However, palliative care in the media and in the lives of real people, of patients, is often discussed as “there was nothing more that could be done, so they went into palliative care”.
The language that we use has direct and very serious consequences. To say that “there was no more treatment, so they had palliative care” implies that palliative care is not treatment. This language serves to limit possibilities since it negates the opportunity to choose palliative care, and the benefits that it may provide.

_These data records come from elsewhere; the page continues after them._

(** What a function does when its clients are ready, it does. *)
Lemma clients_rule {A} k (on_error on_cancel : ApiError -> ST ClientWorld A) function s Q :
  (forall e, triple (orderly s) (on_error e) Q) -> (forall e, triple (orderly s) (on_cancel e) Q) ->
  triple (orderly s) function Q ->
  triple (orderly s) (with_clients catalog_ backend is_cancelled k on_error on_cancel function) Q.
Proof.
  intros He Hc Hf. unfold with_clients, when_ready. apply EOC_both; [done| |apply Hc].
  eapply triple_bind; [apply calm_init|]. intros [e|]; [apply He|]. by apply EOC_both.
Qed.

Lemma calm_clients {A} k (on_error on_cancel : ApiError -> ST ClientWorld A) function :
  (forall e, calm (on_error e)) -> (forall e, calm (on_cancel e)) -> calm function ->
  calm (with_clients catalog_ backend is_cancelled k on_error on_cancel function).
Proof. intros He Hc Hf s. apply clients_rule; [intros; apply He|intros; apply Hc|apply Hf]. Qed.

Lemma calm_fail {A} id e : calm (@fail_task A id e).
Proof. unfold fail_task, remove_task. calm. Qed.

Lemma calm_finish {A} id (r : Response A) : calm (finish_task id r).
Proof. unfold finish_task, remove_task. calm. Qed.

Lemma calm_end id : calm (end_task id).
Proof. intros s w Hw. unfold end_task. by destruct (bool_decide _). Qed.

Lemma calm_task {A} (body : Z -> ST ClientWorld A) : (forall id, calm (body id)) -> calm (with_task body).
Proof.
  intros Hb. unfold with_task, begin_task. apply calm_bind; [apply calm_task_id|]. intros id.
  apply calm_bind; [by apply calm_modify|]. intros u. apply calm_bind; [apply Hb|]. intros r.
  apply calm_bind; [apply calm_end|]. intros u'. apply calm_ret.
Qed.

Lemma calm_some_error {A} e : calm (@some_error A e).
Proof. apply calm_ret. Qed.

Lemma calm_simple {A} k (f : Z -> ST ClientWorld (Response A)) :
  (forall id, calm (f id)) -> calm (simple_operation catalog_ backend is_cancelled k f).
Proof. intros Hf. apply calm_task. intros id. apply calm_clients; [apply calm_fail..|apply Hf]. Qed.

Lemma calm_on_publication {A} pub (f : text -> ST ClientWorld (Response A)) :
  (forall p, calm (f p)) -> calm (on_publication pub f).
Proof. intros Hf. unfold on_publication. case_match; [apply calm_ret|apply Hf]. Qed.

Ltac calm_op := repeat first
  [ apply calm_fail | apply calm_finish | apply calm_some_error | apply calm_on_publication; intros ?
  | apply calm_simple; intros ? | apply calm_clients; [intros ?|intros ?|] | apply calm_task; intros ?
  | progress eauto 1 with keeps nocore | apply calm_web; done | apply calm_bind; [|intros ?] | case_match ].

Lemma calm_get_catalog : calm (get_catalog catalog_ backend).
Proof. unfold get_catalog. calm. Qed.

Lemma calm_InitCatalogModel : calm (InitCatalogModel catalog_ backend is_cancelled).
Proof.
  unfold InitCatalogModel, when_ready. apply calm_EOC; [|apply calm_some_error].
  apply calm_bind; [apply calm_init|]. intros [e|]; [apply calm_some_error|].
  apply calm_bind; [apply calm_world|]. intros w. case_match; [|apply calm_ret].
  apply calm_EOC; [apply calm_get_catalog|apply calm_some_error].
Qed.

Lemma calm_VolatileInit : calm (VolatileInitCatalogModel catalog_ backend).
Proof. unfold VolatileInitCatalogModel, get_catalog. calm. Qed.

(** ** Storing a blob, then publishing its metadata *)

Lemma put_blob_rule base layer ct handle data tag s :
  triple (orderly s) (web backend web_done (WebPutBlob base layer ct handle data tag))
    (fun r => orderly (match r with Success _ => (layer, handle) :: s | Failure _ => s end)).
Proof.
  intros w Hw. cbn. destruct (web_call_rule web_done (WebPutBlob base layer ct handle data tag) s
    (web_calls w) ltac:(done) w (conj Hw eq_refl)) as ([Hd Hs] & _ & _).
  destruct (web_done _ _ _) as [u|e] eqn:E; [|by split]. split; [done|]. constructor; [|done]. cbn.
  by exists (web_calls w), base, ct, data, tag, [], u.
Qed.

Lemma UploadBlob_rule data handle layer s :
  triple (orderly s) (UploadBlob catalog_ backend is_cancelled data handle layer)
    (fun r => orderly (match r with Success _ => (layer, handle) :: s | Failure _ => s end)).
Proof.
  unfold UploadBlob. eapply triple_bind; [apply calm_world|]. intros w. case_match; [by apply triple_ret|].
  apply clients_rule; [intros e; by apply triple_ret..|].
  eapply triple_bind; [apply calm_deref|]. intros blob. apply put_blob_rule.
Qed.

Lemma orderly_less b s w : orderly (b :: s) w -> orderly s w.
Proof. intros [Hd Hs]. apply Forall_cons in Hs as [_ Hs]. by split. Qed.

Lemma calm_less {A} (m : ST ClientWorld A) b s : calm m -> triple (orderly (b :: s)) m (fun _ => orderly s).
Proof. intros Hm. eapply triple_weaken; [apply (Hm (b :: s))|done|]. intros a w. apply orderly_less. Qed.

Lemma UploadPartition_rule pub p layer s :
  triple (orderly ((layer, published_handle p) :: s)) (UploadPartition catalog_ backend is_cancelled pub p layer)
    (fun _ => orderly ((layer, published_handle p) :: s)).
Proof.
  unfold UploadPartition. apply clients_rule; [intros e; by apply triple_ret..|].
  eapply triple_bind; [apply calm_deref|]. intros publish. apply web_allowed.
  intros w [_ Hs]. apply Forall_cons in Hs as [Hs _]. by repeat constructor.
Qed.

Lemma insert_indexes_rule r handle id s :
  triple (orderly ((pi_layer_id r, handle) :: s)) (insert_indexes backend r handle id) (fun _ => orderly s).
Proof.
  unfold insert_indexes. eapply triple_bind; [apply calm_deref|]. intros index.
  eapply triple_bind; [apply web_allowed|].
  - intros w [_ Hs]. by apply Forall_cons in Hs as [Hs _].
  - intros a. apply calm_less, calm_finish.
Qed.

Why does this language matter?
Well firstly, it propagates a misperception about palliative care. Contrary to “no more to be done” and “non-treatment”, palliative care is highly effective and beneficial.
It has been proven in clinical trials to ensure better pain and symptom relief and, for many, means better quality of life than when patients are solely cared for by usual health providers such as oncology, respiratory and cardiology services.
Palliative care has also been shown to improve patients’ satisfaction with care, as they have more information and understanding of their circumstances and the choices available to them. It means they are empowered to make decisions that match their values – which, for many, means less time in hospital, and being more likely to die at home.
Research has shown that palliative care means that when people do die, their families experience less distress and have better health outcomes themselves.
And it means, based on a number of studies, that people live longer. Yes, palliative care improves survival – as much as a number of newer chemotherapy treatments. And all of these benefits increase if palliative care is introduced early.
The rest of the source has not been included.